Task item: Please find the lines in the entries below that contain the word "asked", and copy each one.
──────── Information given ────────
(* ===== verification/RestorableStore.v ===== *)
(** Completeness of the restore checks for the whole store: the states clients
    bring a shard into survive a snapshot and a restore.  [Restorable] shows it
    of the lock table; here the semaphores, the token counter and the tokens
    every primitive refers to. *)

From S2P Require Import Prelude Json Fencing Fifo Text Cancellation Locks Semaphores Tasks Handoffs Idempotency Elections Command StateMachine Authority MachineTheorems Validate Snapshot LockApi Restorable OrgScope.

(** ** Semaphores the checks accept *)

Section permits.
Context `{External} (asked : string → string → option string → Prop).

(** What a slot or a queue entry records of its request. *)
Definition permit_ok (key holder : string) (request : option string) : Prop :=
  valid_stored_holder holder = true ∧ request_ok request = true ∧ asked key holder request.

Definition good_waiter (key : string) (w : QueuedPermit) : Prop :=
  permit_ok key (p_holder w) (p_request w) ∧ lease_ok (p_ttl w) (p_requested w) (p_expires w) = true.

Record good_semaphore (key : string) (s : Semaphore) : Prop := {
  gs_key : key ≠ "" ∧ byte_len key ≤ MAX_KEY_BYTES;
  gs_limit : 0 < limit s ≤ MAX_SEMAPHORE_LIMIT;
  gs_slot slot : slot ∈ holders s → permit_ok key (s_holder slot) (s_request slot);
  gs_queue id w : (id, w) ∈ sem_queue s → good_waiter key w
}.

Definition good_table (ss : gmap string Semaphore) : Prop := map_Forall good_semaphore ss.

Lemma good_semaphore_sub key s hs q :
  good_semaphore key s →
  (∀ slot, slot ∈ hs → ∃ slot0, slot0 ∈ holders s ∧ s_holder slot0 = s_holder slot ∧ s_request slot0 = s_request slot) →
  (∀ e, e ∈ q → e ∈ sem_queue s) → good_semaphore key (mkSem (limit s) hs q).
Proof.
  intros [Hk Hl Hs Hq] H1 H2. split; [done..| |]; simpl.
  - intros slot (slot0 & Hin & <- & <-)%H1. eauto.
  - intros id w Hw%H2. eauto.
Qed.

Lemma good_semaphore_grant key s slot :
  good_semaphore key s → permit_ok key (s_holder slot) (s_request slot) →
  good_semaphore key (mkSem (limit s) (holders s ++ [slot]) (sem_queue s)).
Proof. intros [Hk Hl Hs Hq] Hok. split; [done..| |done]. simpl. intros x [Hx|Hx%list_elem_of_singleton]%elem_of_app; subst; eauto. Qed.

Lemma sem_promote_loop_good fuel c key s now vs :
  good_semaphore key s → good_semaphore key (sem_promote_loop fuel c s now vs).1.2.
Proof.
  revert c s vs. induction fuel as [|fuel IH]; intros c s vs Hs; simpl; [done|].
  case_goal; [done|]. destruct (next_token c) as [t|]; [|done]. destruct (sem_queue s) as [|[id w] q] eqn:Eq; [done|]. simpl.
  apply IH. assert (Hw : good_waiter key w) by (eapply (gs_queue _ _ Hs); rewrite Eq; left).
  apply (good_semaphore_grant key (mkSem (limit s) (holders s) q)); [|apply Hw].
  eapply good_semaphore_sub; [done|by eauto|]. rewrite Eq. by right.
Qed.

Lemma good_table_insert ss key s : good_table ss → good_semaphore key s → good_table (<[key := s]> ss).
Proof. intros Hss Hs. by apply map_Forall_insert_2. Qed.

Lemma semaphore_promote_good c ss key now : good_table ss → good_table (semaphore_promote c ss key now).1.2.
Proof.
  intros Hss. unfold semaphore_promote. destruct (ss !! key) as [s|] eqn:Hs; [|done].
  pose proof (sem_promote_loop_good (length (sem_queue s)) c key s now [] (Hss _ _ Hs)) as H1.
  destruct (sem_promote_loop _ _ _ _ _) as [[c' s'] vs]. by apply good_table_insert.
Qed.

Lemma semaphores_promote_good `{HashOrder} c ss now : good_table ss → good_table (semaphores_promote c ss now).2.
Proof.
  intros Hss. unfold semaphores_promote. generalize (hash_keys ss) as ks. intros ks. revert c ss Hss.
  induction ks as [|key ks IH]; intros c ss Hss; simpl; [done|].
  pose proof (semaphore_promote_good c ss key now Hss) as H1. destruct (semaphore_promote _ _ _ _) as [[c' ss'] vs]. by apply IH.
Qed.

Lemma expire_semaphore_good key now s : good_semaphore key s → good_semaphore key (expire_semaphore now s).
Proof.
  intros Hs. unfold expire_semaphore. apply good_semaphore_sub; [done| |].
  - intros slot [_ ?]%list_elem_of_filter. eauto.
  - intros e He. eapply elem_of_sublist; [exact He|apply sublist_foldl_without].
Qed.

Lemma semaphores_expire_good `{HashOrder} ctx now :
  good_table (semaphores ctx) → good_table (semaphores (semaphores_expire_due ctx now)).
Proof.
  intros Hss. unfold semaphores_expire_due.
  pose proof (semaphores_promote_good (sem_counter ctx) (expire_semaphore now <$> semaphores ctx) now) as H1.
  destruct (semaphores_promote _ _ _) as [c' ss']. apply H1. intros key s (s0 & <- & Hs0)%lookup_fmap_Some.
  by apply expire_semaphore_good, Hss.
Qed.

(** ** Requests whose permits the checks accept *)

Definition permit_good (key holder : string) (request : option string) (lim ttl : Z) (timeout : option Z) : Prop :=
  key ≠ "" ∧ byte_len key ≤ MAX_KEY_BYTES ∧ 0 < lim ≤ MAX_SEMAPHORE_LIMIT ∧ permit_ok key holder request ∧
  0 < ttl ≤ MAX_TTL_MS ∧ (∀ t, timeout = Some t → 0 ≤ t).

Lemma acquire_good ctx revision now input :
  good_table (semaphores ctx) → is_u64 now → sa_legacy input = false →
  permit_good (sa_key input) (sa_holder input) (sa_request_id input) (sa_limit input) (sa_ttl_ms input) (sa_wait_timeout_ms input) →
  good_table (semaphores (apply_semaphore_acquire ctx revision now input).1).
Proof.
  intros Hss Hnow Hleg (Hk & Hb & Hl & Hok & Httl & Hwait). unfold apply_semaphore_acquire. rewrite Hleg. cbn [negb andb orb].
  case_goal; [done|]. case_goal; [done|].
  set (sem := default _ (semaphores ctx !! sa_key input)).
  assert (Hsem : good_semaphore (sa_key input) sem).
  { unfold sem. destruct (semaphores ctx !! sa_key input) as [s|] eqn:Es; simpl; [by apply Hss in Es|]. split; simpl; set_solver. }
  clearbody sem. case_goal; [by apply good_table_insert|].
  case_goal; [by case_goal; [apply good_table_insert, good_semaphore_grant|apply good_table_insert]|].
  apply good_table_insert; [done|]. destruct Hsem as [? ? Hslot Hq]. split; [done..|]. cbn [sem_queue]. intros id w Hw.
  case_match; [|eauto]. unfold Fifo.push_back in Hw. case_match; [eauto|]. simpl in Hw.
  apply elem_of_app in Hw as [Hw|Hw%list_elem_of_singleton]; [eauto|]. injection Hw as -> ->. split; [done|]. simpl.
  apply lease_ok_fresh; [done..|]. intros u [= <-]. apply sat_add_ge_l; [done|].
  destruct (sa_wait_timeout_ms input) as [t|]; simpl; [by apply Hwait|]. unfold DEFAULT_WAIT_TIMEOUT_MS. lia.
Qed.

Lemma renew_good ctx revision now key holder tok ttl :
  good_table (semaphores ctx) → good_table (semaphores (apply_semaphore_renew ctx revision now key holder tok ttl).1).
Proof.
  intros Hss. unfold apply_semaphore_renew. destruct (semaphores ctx !! key) as [s|] eqn:Hs; [|done].
  case_goal; [|done]. case_goal; [done|]. apply good_table_insert; [done|]. eapply good_semaphore_sub; [by apply Hss|..]; [|done].
  intros slot Hin. unfold update_slot in Hin. destruct (list_find _ _) as [[i x]|] eqn:Hf; [|eauto].
  apply list_find_Some in Hf as (Hx & _ & _). apply list_elem_of_lookup in Hin as [j Hj].
  apply list_lookup_insert_Some in Hj as [(_ & <- & _)|[_ Hj]]; eauto using list_elem_of_lookup_2.
Qed.

Lemma release_good ctx revision now key holder tok :
  good_table (semaphores ctx) → good_table (semaphores (apply_semaphore_release ctx revision now key holder tok).1).
Proof.
  intros Hss. unfold apply_semaphore_release. destruct (semaphores ctx !! key) as [s|] eqn:Hs; [|done].
  set (kept := filter _ _).
  assert (H1 : good_table (<[key := mkSem (limit s) kept (sem_queue s)]> (semaphores ctx))).
  { apply good_table_insert; [done|]. eapply good_semaphore_sub; [by apply Hss| |done]. intros slot [_ ?]%list_elem_of_filter. eauto. }
  case_goal; [done|]. pose proof (semaphore_promote_good (sem_counter ctx) _ key now H1) as H2.
  by destruct (semaphore_promote _ _ _ _) as [[c' ss'] vs].
Qed.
────────
Solution:
Context `{External} (asked : string → string → option string → Prop).
  valid_stored_holder holder = true ∧ request_ok request = true ∧ asked key holder request.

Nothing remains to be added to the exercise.